SEOUL - China's prime minister will visit reclusive North Korea early next week for a trip that could help revive talks with global powers stalled for nearly a year on ending Pyongyang's nuclear ambitions.

Analysts said China, the closest destitute North Korea has to a major ally, would not send such a high profile visitor unless it had won some assurance from Pyongyang that could ease tension over the nuclear standoff.

Chinese Premier Wen Jiabao will pay an official goodwill visit to North Korea from October 4 to 6, the North's KCNA news agency said in a one sentence dispatch on Monday.

China's Foreign Ministry confirmed the trip, which coincides with the 60th anniversary of diplomatic ties between the two nations.

The South's Yonhap news agency quoted diplomatic sources in Beijing as saying there could be an announcement during Wen's visit about the dormant six-country, disarmament-for-aid talks hosted by Beijing.

There probably will be significant talks between Wen and leader Kim Jong-il not only on their relations, but of events over the Korean peninsula and nuclear arms, said Yang Moo-jin, a professor at the South's University of North Korean Studies.

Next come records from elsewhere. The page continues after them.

(** [s * n] *)
Fixpoint repetir (s : string) (n : nat) : string :=
  match n with
  | O => EmptyString
  | S n' => s ++ repetir s n'
  end.

(** [len(s)] *)
Definition len (s : string) : nat := String.length s.

(** The format specification [<ancho]: pad on the right, never cut. *)
Definition ljust (s : string) (ancho : nat) : string :=
  s ++ repetir " " (ancho - len s).

(** [s[:n]] *)
Definition hasta (s : string) (n : nat) : string := substring 0 n s.

(** [str(n)] for an [int]. *)
Definition de_entero (n : Z) : string := NilZero.string_of_int (Z.to_int n).

Definition es_digito (c : ascii) : bool :=
  let n := N_of_ascii c in ((48 <=? n) && (n <=? 57))%N.

Definition valor_digito (c : ascii) : Z := Z.of_N (N_of_ascii c) - 48.

(** Digits with single underscores between them, as [int] reads them;
    [previo] tells whether the character before was a digit. *)
Fixpoint digitos (s : string) (acc : Z) (previo : bool) : option Z :=
  match s with
  | EmptyString => if previo then Some acc else None
  | String c r =>
      if es_digito c then digitos r (10 * acc + valor_digito c) true
      else if Ascii.eqb c "_" && previo then digitos r acc false
      else None
  end.

(** The digits among the characters of [s]. *)
Fixpoint cuenta_digitos (s : string) : Z :=
  match s with
  | EmptyString => 0
  | String c r => (if es_digito c then 1 else 0) + cuenta_digitos r
  end.

(** [sys.get_int_max_str_digits()] *)
Definition int_max_str_digits : Z := 4300.

(** What [int] reads after the sign: a text with more digits than
    [int_max_str_digits] is refused whatever its value, leading zeros
    counted. *)
Definition magnitud (s : string) : option Z :=
  if int_max_str_digits <? cuenta_digitos s then None else digitos s 0 false.

(** [int(s)]: [None] stands for [ValueError]. *)
Definition a_entero (s : string) : option Z :=
  match strip s with
  | String "+" r => magnitud r
  | String "-" r => option_map Z.opp (magnitud r)
  | t => magnitud t
  end.

(** Python truth value of a [str]. *)
Definition no_vacia (s : string) : bool := negb (s =? "")%string.

End Str.

Import Str.

(** ** Values, exceptions and results *)

(** The Python values that reach the catalogue: [None], an [int], a [str]. *)
Inductive valor : Type :=
| VNone
| VInt (n : Z)
| VStr (s : string).

Inductive excepcion : Type :=
| IntegrityError (detalle : string)
| DataError (detalle : string)
| FlushError (detalle : string)
| TypeError (detalle : string)
| AttributeError (detalle : string)
| KeyError (clave : string)
| EOFError.

(** [str(e)] *)
Definition str_excepcion (e : excepcion) : string :=
  match e with
  | IntegrityError d => d
  | DataError d => d
  | FlushError d => d
  | TypeError d => d
  | AttributeError d => d
  | KeyError k => "'" ++ k ++ "'"
  | EOFError => "EOF when reading a line"
  end.

(** A computation that returns or raises. *)
Inductive resultado (A : Type) : Type :=
| Devuelve (a : A)
| Lanza (e : excepcion).
Arguments Devuelve {A} a.
Arguments Lanza {A} e.

Definition ligar {A B} (c : resultado A) (k : A -> resultado B) : resultado B :=
  match c with
  | Devuelve a => k a
  | Lanza e => Lanza e
  end.

Declare Scope res_scope.
Delimit Scope res_scope with res.
Notation "x <- c ;; k" := (ligar c (fun x => k))
  (at level 61, c at next level, right associativity) : res_scope.

(** ** The model: table [libros] *)

Definition ESTADOS_LECTURA : string * string :=
  (latin1 "Leído", latin1 "No leído").

(** A row of [libros] as the ORM maps it.  [titulo], [autor] and [estado] are
    NOT NULL; [genero] is nullable. *)
Record Libro : Type := mkLibro {
  id : Z;
  titulo : string;
  autor : string;
  genero : option string;
  estado : string
}.

(** A Python [dict] with [str] keys, in insertion order. *)
Definition dict : Type := list (string * valor).

Fixpoint dict_get (d : dict) (clave : string) : resultado valor :=
  match d with
  | [] => Lanza (KeyError clave)
  | (k, v) :: d' => if (k =? clave)%string then Devuelve v else dict_get d' clave
  end.

Definition valor_opcional (o : option string) : valor :=
  match o with
  | Some s => VStr s
  | None => VNone
  end.

(** [Libro.to_dict] *)
Definition to_dict (self : Libro) : dict :=
  [ ("id", VInt (id self));
    ("titulo", VStr (titulo self));
    ("autor", VStr (autor self));
    ("genero", valor_opcional (genero self));
    ("estado", VStr (estado self)) ].

(** ** The database *)

Record BaseDatos : Type := mkBD {
  colacion : string -> string -> bool;
  filas : list Libro;
  autoinc : Z
}.

(** The table that [create_all] leaves in an empty schema. *)
Definition bd_vacia (col : string -> string -> bool) : BaseDatos :=
  {| colacion := col; filas := []; autoinc := 1 |}.

(** A [String(limite)] NOT NULL column receives [v]. *)
Definition texto_obligatorio (columna : string) (limite : nat)
    (v : option string) : resultado string :=
  match v with
  | None => Lanza (IntegrityError ("Column '" ++ columna ++ "' cannot be null"))
  | Some s =>
      if (limite <? len s)%nat
      then Lanza (DataError ("Data too long for column '" ++ columna ++ "'"))
      else Devuelve s
  end.

(** A nullable [String(limite)] column receives [v]. *)
Definition texto_opcional (columna : string) (limite : nat)
    (v : option string) : resultado (option string) :=
  match v with
  | None => Devuelve None
  | Some s =>
      if (limite <? len s)%nat
      then Lanza (DataError ("Data too long for column '" ++ columna ++ "'"))
      else Devuelve (Some s)
  end.

Fixpoint decimales (s : string) (acc : Z) : option Z :=
  match s with
  | EmptyString => Some acc
  | String c r =>
      if es_digito c then decimales r (10 * acc + valor_digito c) else None
  end.

(** The integer that the server reads in a text: a decimal literal. *)
Definition entero_sql (s : string) : option Z :=
  match s with
  | EmptyString => None
  | String "-" EmptyString => None
  | String "-" r => option_map Z.opp (decimales r 0)
  | _ => decimales s 0
  end.

Definition tiene_id (n : Z) (l : Libro) : bool := id l =? n.

(** Rewrite the row whose key is [n]. *)
Definition modificar (n : Z) (f : Libro -> Libro) (fs : list Libro) : list Libro :=
  map (fun l => if tiene_id n l then f l else l) fs.

Definition con_filas (bd : BaseDatos) (fs : list Libro) : BaseDatos :=
  {| colacion := colacion bd; filas := fs; autoinc := autoinc bd |}.

(** [session.add(Libro(...))] and [commit]: the INSERT. *)
Definition sql_insert (bd : BaseDatos) (titulo autor genero estado : option string)
    : resultado BaseDatos :=
  (t <- texto_obligatorio "titulo" 255 titulo ;;
   a <- texto_obligatorio "autor" 255 autor ;;
   g <- texto_opcional "genero" 100 genero ;;
   e <- texto_obligatorio "estado" 20 estado ;;
   Devuelve {| colacion := colacion bd;
               filas := filas bd ++ [mkLibro (autoinc bd) t a g e];
               autoinc := autoinc bd + 1 |})%res.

The sputtering talks among the two Koreas, China, Japan, Russia and the United States ground to a halt about a year ago, with Pyongyang saying it would boycott the sessions until Washington dropped its hostile attitude.

The nuclear talks were high on the agenda when the foreign ministers from China, Japan and South Korea met on Monday in Shanghai. Leaders of the three are expected to meet on October 10.

U.S. Assistant Secretary of State James Steinberg said in Kuala Lumpur that Washington appreciates China for sending a very clear message to North Korea that there is unanimity among all countries in the region about the need for them to return to the six-party talks and to resume the path of denuclearisation.
KIM JONG-IL'S NUCLEAR PLEDGE

Earlier this month, Kim Jong-il told a visiting envoy from China that he would work to end his state's nuclear arms programme through multilateral talks.

Statements from Kim almost always lead to action and analysts said he likely wants a return to some form of discussions. They also expect Pyongyang will hold true to form by making denuclearisation pledges and not meeting them.

North Korea in recent months has reached out to the international community after being hit with U.N. sanctions for a nuclear test in May. The sanctions were aimed at cutting off the vital flow of hard currency from the North's arms sales.

But North Korea has stoked tension by saying it was separating more plutonium from spent nuclear fuel and making progress on uranium enrichment, which could give it another route towards making nuclear bombs.

The North also revised its constitution in recent months to eliminate communism as a guiding ideology, while elevating Kim's principle of putting the military first as the main pillar of his rule.

WARMING Towards SOUTH

While Pyongyang has been sending out conflicting signals, it has been steadily improving ties with the South, which once provided aid equal to about five percent of the North's economy.

President Lee Myung-bak, who took office in February 2008, angered the North by ending massive rice aid and other unconditional handouts, saying Seoul would tie its largess to disarmament steps its neighbour makes.
In a move that has eased tensions among the rival Koreas, the North allowed the resumption of reunions on the weekend for families separated by the 1950-53 Korean War.

Pyongyang had suspended the highly emotional meetings after Lee was elected.

North Korea indicated it was expecting a show of goodwill from the South for restarting the reunions, which the head of the South's spy agency reportedly said was likely a request to resume massive food aid.